Road Trips
Aug. 29th, 2003 09:34 am![[personal profile]](https://www.dreamwidth.org/img/silk/identity/user.png)
When I was about 21 and living in New Jersey (Leonia - about a twenty minute walk from Teaneck) Nikki and I used to take road trips. Actually, we didn't really RoadTrip per se, we just drove to hellanback in order to go see our favorite bands. We went to Boston, NYC, Providence, and a buncha little cities in crusty old new england states with weird names like "Hochtoosulley" and "Woonsocket".
At some point, we had sent a letter to a friend of a friend who was a singer in a band. He wrote us back with one of the strangest letters we ever received. He told us we should send him information on Charles the 3rd of Spain (I think that's right) and we should tape record our adventures and send them to him. He told us to light candles for a certain mutual friend of ours (even though there was no bad things happening to our friend at the time) and that we should consider wearing white robes occasionally.
So we had a cheap tape deck with a mic on it and we started taking it with us on our road trips. We didn't leave it on all the time, just every now and then we'd switch it on and say something odd. I wish I still had copies of those tapes... I imagine him getting it and playing it and having no earthly idea what the hell kind of hi-jinks we were getting into.

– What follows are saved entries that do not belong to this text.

(** * Resume analyzer backend: a shallow embedding of [src/server.js]

    The server is one Express route, [POST /analyze], behind a multer upload
    middleware.  The route extracts the text of an uploaded PDF, sends it to a
    generative model together with a fixed output schema, parses the JSON text
    of the answer and relays it.

    The embedding follows the file top to bottom:
    - [Js]: the JavaScript values, strings and errors the route manipulates;
    - [Multer] and [Express]: the documented behaviour of the two middleware
      pieces the route is mounted on (upload parsing, default error handler);
    - [Server]: the constants and the handler of [server.js], written in a
      small state-and-exception monad that records every collaborator call. *)

From Stdlib Require Import List String Ascii Strings.Byte NArith ZArith Bool Lia.
From Stdlib Require Import Floats.SpecFloat.
Import ListNotations.

Set Implicit Arguments.
Set Warnings "-register-all".

(** ** JavaScript data *)

Module Js.

(** A JavaScript string is a sequence of UTF-16 code units. *)
Definition jsstring := list N.

(** String literals of the source are ASCII; [js] turns one into code units. *)
Definition js (s : string) : jsstring :=
  map (fun a => N_of_ascii a) (list_ascii_of_string s).

Fixpoint str_eqb (a b : jsstring) : bool :=
  match a, b with
  | [], [] => true
  | x :: a', y :: b' => N.eqb x y && str_eqb a' b'
  | _, _ => false
  end.

(** Code units removed by [String.prototype.trim]: the WhiteSpace and
    LineTerminator productions of ECMAScript (TAB, VT, FF, SP, NBSP, ZWNBSP,
    the Unicode space separators, LF, CR, LS, PS). *)
Definition isTrimmable (c : N) : bool :=
  ((9 <=? c) && (c <=? 13) || (c =? 32) || (c =? 160) || (c =? 5760)
   || (8192 <=? c) && (c <=? 8202) || (c =? 8232) || (c =? 8233)
   || (c =? 8239) || (c =? 8287) || (c =? 12288) || (c =? 65279))%N.
(** X2.  Between two records whose 24h price change is a number, the one
    with the larger change never has the smaller momentum score. *)
Theorem price_momentum_monotone pair_data1 pair_data2 x1 x2 :
  nested_number pair_data1 "priceChange" "h24" = Some x1 ->
  nested_number pair_data2 "priceChange" "h24" = Some x2 ->
  x1 <= x2 ->
  _calculate_price_momentum pair_data1
  <= _calculate_price_momentum pair_data2.
Proof.
  intros H1 H2 Hle.
  rewrite (momentum_of_number _ H1), (momentum_of_number _ H2).
  apply momentum_bucket_monotone. exact Hle.
Qed.

Lemma price_momentum_monotone_witness :
  nested_number (PyDict [("priceChange", PyDict [("h24", PyFloat 0.2)])])
                "priceChange" "h24" = Some 0.2 /\
  nested_number pair_good "priceChange" "h24" = Some 0.6 /\
  0.2 <= 0.6 /\
  _calculate_price_momentum
    (PyDict [("priceChange", PyDict [("h24", PyFloat 0.2)])])
  <= _calculate_price_momentum pair_good.
Proof.
  assert (H : 0.2 <= 0.6) by lra.
  repeat (split; [reflexivity|]). split; [exact H|].
  apply (@price_momentum_monotone
           (PyDict [("priceChange", PyDict [("h24", PyFloat 0.2)])])
           pair_good 0.2 0.6 eq_refl eq_refl H).
Defined.

Lemma nested_number_absent d outer inner :
  dict_lookup outer d = None -> nested_number (PyDict d) outer inner = Some 0.
Proof.
  intros H. unfold nested_number, get. rewrite H. reflexivity.
Qed.

(** X3.  A record with no [priceChange] has the momentum score 0.3 of a
    change of 0, and a record whose price change cannot be read as a number
    has the score 0.5. *)
Theorem price_momentum_defaults :
  (forall d, dict_lookup "priceChange" d = None ->
             _calculate_price_momentum (PyDict d) = 0.3) /\
  (forall pair_data,
     nested_number pair_data "priceChange" "h24" = None ->
     _calculate_price_momentum pair_data = 0.5).
Proof.
  split.
  - intros d H.
    rewrite (momentum_of_number _
               (@nested_number_absent d "priceChange" "h24" H)).
    reflexivity.
  - apply momentum_of_other.
Qed.

Lemma price_momentum_defaults_witness :
  _calculate_price_momentum (PyDict []) = 0.3 /\
  _calculate_price_momentum (PyDict [("priceChange", PyStr "up")]) = 0.5 /\
  _calculate_price_momentum
    (PyDict [("priceChange", PyDict [("h24", PyNone)])]) = 0.5.
Proof.
  split; [|split].
  - apply (proj1 price_momentum_defaults []). reflexivity.
  - apply (proj2 price_momentum_defaults
             (PyDict [("priceChange", PyStr "up")])). reflexivity.
  - apply (proj2 price_momentum_defaults
             (PyDict [("priceChange", PyDict [("h24", PyNone)])])).
    reflexivity.
Defined.

(** *** Volume *)

Lemma volume_of_number pair_data x :
  nested_number pair_data "volume" "h24" = Some x ->
  _analyze_volume pair_data = volume_bucket x.
Proof.
  unfold nested_number, _analyze_volume, volume_body.
  destruct (get pair_data "volume" (PyDict [])) as [vo|e]; [|discriminate].
  cbn [rbind].
  destruct (get vo "h24" (PyInt 0)) as [h|e]; [|discriminate].
  intros Hx. cbn [rbind]. unfold gt_lit. rewrite Hx. cbn [rbind].
  unfold volume_bucket.
  repeat match goal with
  | |- context [Qlt_bool ?a x] => destruct (Qlt_bool a x); cbn [rbind]
  end; reflexivity.
Qed.

Lemma volume_of_other pair_data :
  nested_number pair_data "volume" "h24" = None ->
  _analyze_volume pair_data = 0.3.
Proof.
  unfold nested_number, _analyze_volume, volume_body.
  destruct (get pair_data "volume" (PyDict [])) as [vo|e]; [|reflexivity].
  cbn [rbind].
  destruct (get vo "h24" (PyInt 0)) as [h|e]; [|reflexivity].
  intros Hx. cbn [rbind]. unfold gt_lit. rewrite Hx. reflexivity.
Qed.

Lemma volume_range pair_data :
  0.2 <= _analyze_volume pair_data <= 1.
Proof.
  destruct (nested_number pair_data "volume" "h24") as [x|] eqn:E.
  - rewrite (volume_of_number _ E). unfold volume_bucket.
    split_tests; lra.
  - rewrite (volume_of_other _ E). lra.
Qed.

(** X4.  Between two records whose 24h volume is a number, the one with
    the larger volume never has the smaller volume score. *)
Theorem volume_monotone pair_data1 pair_data2 x1 x2 :
  nested_number pair_data1 "volume" "h24" = Some x1 ->
  nested_number pair_data2 "volume" "h24" = Some x2 ->
  x1 <= x2 ->
  _analyze_volume pair_data1 <= _analyze_volume pair_data2.
Proof.
  intros H1 H2 Hle.
  rewrite (volume_of_number _ H1), (volume_of_number _ H2).
  unfold volume_bucket. split_tests; lra.
Qed.

Lemma volume_monotone_witness :
  nested_number (PyDict [("volume", PyDict [("h24", PyInt 50000)])])
                "volume" "h24" = Some 50000 /\
  nested_number pair_good "volume" "h24" = Some 2000000 /\
  50000 <= 2000000 /\
  _analyze_volume (PyDict [("volume", PyDict [("h24", PyInt 50000)])])
  <= _analyze_volume pair_good.
Proof.
  assert (H : 50000 <= 2000000) by lra.
  repeat (split; [reflexivity|]). split; [exact H|].
  apply (@volume_monotone
           (PyDict [("volume", PyDict [("h24", PyInt 50000)])])
           pair_good 50000 2000000 eq_refl eq_refl H).
Defined.

(** X5.  A record with no [volume] has the lowest volume score, 0.2, and
    a record whose volume cannot be read as a number has the higher
    score 0.3. *)
Theorem volume_defaults :
  (forall d, dict_lookup "volume" d = None ->
             _analyze_volume (PyDict d) = 0.2) /\
  (forall pair_data,
     nested_number pair_data "volume" "h24" = None ->
     _analyze_volume pair_data = 0.3).
Proof.
  split.
  - intros d H.
    rewrite (volume_of_number _
               (@nested_number_absent d "volume" "h24" H)).
    reflexivity.
  - apply volume_of_other.
Qed.

Lemma volume_defaults_witness :
  _analyze_volume (PyDict []) = 0.2 /\
  _analyze_volume (PyDict [("volume", PyDict [("h24", PyStr "1e6")])]) = 0.3.
Proof.
  split.
  - apply (proj1 volume_defaults []). reflexivity.
  - apply (proj2 volume_defaults
             (PyDict [("volume", PyDict [("h24", PyStr "1e6")])])).
    reflexivity.
Defined.

(** *** Token age *)

Lemma age_range now pair_data :
  0.3 <= _analyze_token_age now pair_data <= 1.
Proof.
  unfold _analyze_token_age, token_age_body.
  destruct (get pair_data "pairCreatedAt" PyNone) as [v|e];
    cbn [rbind try_except]; [|lra].
  destruct (truthy v); cbn [try_except]; [|lra].
  destruct (div_lit v 1000) as [secs|e]; cbn [rbind try_except]; [|lra].
  destruct (fromtimestamp secs) as [created|e];
    cbn [rbind try_except]; [|lra].
  split_tests; lra.
Qed.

I recall one particular trip to Boston. THat was the time we decided "Woonsocket" was a good replacement for "Moonshadow" in the famous Cat Stevens song. We sang along to it, occasionally switching on "Andy" - as we called the tape deck - and cracking inside jokes that probably made absolutely no sense to anyone else. At one point, Nikki was bitching about slow drivers - pokeybutts I dubbed them - and I began to scream "pokeybutt! Pokeybutt!" in my best imitation of Diamanda Galas. Screeching out "pokybuttpokybuttpokeybutt!" as fast as you can while garbling your voice so you can sound like Linda Blair on a very bad day can really wreck your vocal cords. Then again, leaning into a tape deck mic only long enough to whisper "closer... closer!" probably doesn't do much for an adult frame of mind either. SUfice it to say, we were nearly hysterical by the time we reached our destination. Our mutual humor society seemed to be vague and inarticulate to other people standing near but we certainly amused ourselves quite well. We brought a camera with us and while in town, ran around taking pictures of random people. I caught a couple making out in a car (Jump out of car, run to hood, snap picture, jump back in car yelling "gun it!" and tearing off), a business man trotting home (grinning and waving at me - at 11:00 at night?!?) and a lady coming out of the bathroom ("that crazy bitch jess took Mah Pick-toor!")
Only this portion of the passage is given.